Washington Starts Building Animal Overpasses On Busy I-90


Washington is building interstate overpasses to help wildlife avoid collisions with cars, and allowing the animals natural migratory patterns to take place with less accidents. Recently, Washington State Department of Transportation crews commenced construction on the state’s first animal overpass, costing $6 million. The overpass is essentially a bridge that spans 150 feet in length, and is covered with vegetation to let elk, otters, bears, and even mice  cross over the bustling I-90 expressway.

A rendition of the Price Creek crossing site. Credit: A rendition of the Price Creek crossing site. Credit: SeattleTimes

“I-90 has a tremendous impact on wildlife in the Cascades,” said Jen Watkins, of Conservation Northwest and the I-90 Wildlife Bridges Coalition. “Animals fundamentally require the ability to move on the landscape, and if we prevent them from doing that we can block their ability to find food and mates and new habitat when conditions change.”

The project entails converting a 15-mile stretch of I-90 into a wildlife-friendly roadway. Upon finishing, the portion of I-90 from Hyak to Easton will include more than 20 major overpasses and underpasses constructed partially or entirely with wildlife as the focus. Also, many small culverts will be rebuilt to make passage easier.

These wildlife overpasses are riding the coat-tails of a billion dollar project designed to widen I-90 from 4 lanes to six, straighten curves, reduce avalanche dangers, and improve the general driving conditions on one of the country’s most-traveled mountain highways.

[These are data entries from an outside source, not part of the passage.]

(** The fixed instructions that close the prompt. *)
Definition closing_instructions : string :=
  "

Based on the information above (if available), provide a helpful, clear, and conversational answer to the user's question. 

Guidelines:
1. **Always introduce yourself as SaarthiAI** at the beginning if this is a general question
2. Answer naturally and conversationally, acting as a helpful guide
3. If specific data is provided, use it and cite it appropriately
4. If no specific data is available, use your agricultural expertise to provide general guidance
5. For general agriculture questions, provide comprehensive guidance including:
   - Best practices and recommendations
   - Agricultural techniques and methods
   - Crop management advice
   - Soil health improvement tips
   - Common agricultural knowledge
6. Be encouraging and supportive, like a mentor
7. If applicable, mention that you can also provide specific data queries if they have questions about particular regions or crops
8. Include relevant numbers and statistics when data is available
9. If multiple sources provide data, synthesize them intelligently

Your Response:".

(** The prompt in the specification's words: preamble, question, then the
    first three sources rendered, or the note when there is none.  The fixed
    texts are written out in full above, not taken from the code's
    constants. *)
Definition prompt_as_specified (question : string) (retrieval : Retrieved.t)
  : string :=
  let sources := get (Retrieved.sources retrieval) [] in
  persona_preamble ++ question ++ retrieved_data_header
  ++ match sources with
     | [] => no_match_notice
     | _ :: _ => join (map render_source (enumerate (firstn 3 sources) 1))
     end
  ++ closing_instructions.
(** X12. Technology conflicts never force a rollback: the rollback decision
    is the one taken on the pattern and architecture contradictions alone. *)
Theorem technology_conflicts_never_force_rollback
    (idea_text implementation_output : string) :
  needs_rollback (resolve_contradictions idea_text implementation_output)
  = _needs_rollback (pattern_contradictions implementation_output
                     ++ _check_architecture_constraints idea_text implementation_output).
Proof.
  unfold resolve_contradictions. cbn [needs_rollback].
  unfold detect_contradictions, _needs_rollback.
  pose proof (technology_conflicts_medium idea_text implementation_output) as Ht.
  rewrite !List.filter_app.
  rewrite (filter_none (fun c => severity_eqb (severity c) CRITICAL)
             (_check_technology_compatibility idea_text implementation_output)).
  2:{ eapply Forall_impl; [exact Ht|]. intros c [_ ->]. reflexivity. }
  rewrite (filter_none (fun c => severity_eqb (severity c) HIGH)
             (_check_technology_compatibility idea_text implementation_output)).
  2:{ eapply Forall_impl; [exact Ht|]. intros c [_ ->]. reflexivity. }
  reflexivity.
Qed.

Lemma detect_never_low idea_text implementation_output :
  Forall (fun c => severity c <> LOW)
         (detect_contradictions idea_text implementation_output).
Proof.
  unfold detect_contradictions. rewrite !Forall_app. repeat split.
  - eapply Forall_impl; [apply pattern_contradictions_severity|].
    intros c ->. by destruct (type c).
  - eapply Forall_impl; [apply technology_conflicts_medium|]. by intros c [_ ->].
  - eapply Forall_impl; [apply architecture_mismatches_high|]. by intros c [_ ->].
Qed.

Lemma count_severity_total (l : list contradiction) :
  (Spec.count_severity LOW l + Spec.count_severity MEDIUM l
   + Spec.count_severity HIGH l + Spec.count_severity CRITICAL l = length l)%nat.
Proof.
  unfold Spec.count_severity. induction l as [|c l IH]; simpl; [done|].
  rewrite !filter_cons. destruct (severity c); simpl; lia.
Qed.

Lemma count_severity_zero sev (l : list contradiction) :
  Forall (fun c => severity c <> sev) l -> Spec.count_severity sev l = 0%nat.
Proof.
  unfold Spec.count_severity. induction 1 as [|c l Hc _ IH]; [done|].
  rewrite filter_cons. by rewrite decide_False.
Qed.

(** X13. No detected contradiction has low severity; the medium, high and
    critical counts add up to the number of contradictions found. *)
Theorem severity_distribution_totals (idea_text implementation_output : string) :
  let r := resolve_contradictions idea_text implementation_output in
  let counts := severity_distribution r in
  low counts = 0%nat /\
  (medium counts + high counts + critical counts = contradictions_found r)%nat /\
  length (contradictions r) = contradictions_found r.
Proof.
  cbv zeta. unfold resolve_contradictions.
  cbn [severity_distribution contradictions_found contradictions].
  rewrite count_severity_levels_spec. cbn [low medium high critical].
  pose proof (count_severity_total (detect_contradictions idea_text implementation_output)).
  pose proof (count_severity_zero LOW _ (detect_never_low idea_text implementation_output)).
  repeat split; lia.
Qed.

Though the well-being of animals wasn’t a top priority for the WSDOT, in order to have the expansion project accepted, the Forest Service and conservation community had to be on board.

The I-90 cuts right through the heart of a massive forest on both sides of the Cascade crest, from the Canadian border, to Oregon. That kind of a division line can cause serious problems, especially for predatory animals that require vast territories like bears and cougars. It can also inhibit re-population of rare species like pine martens and wolverines which already have a short supply of mates. Inclusive of all species, the isolation can reduce genetic diversity which is meant to help animals survive outbreaks of disease.

Facts like these are what turned the WSDOT into an enthusiastic supporter of wildlife projects, and the implementation of wildlife overpasses and underpasses immediately followed.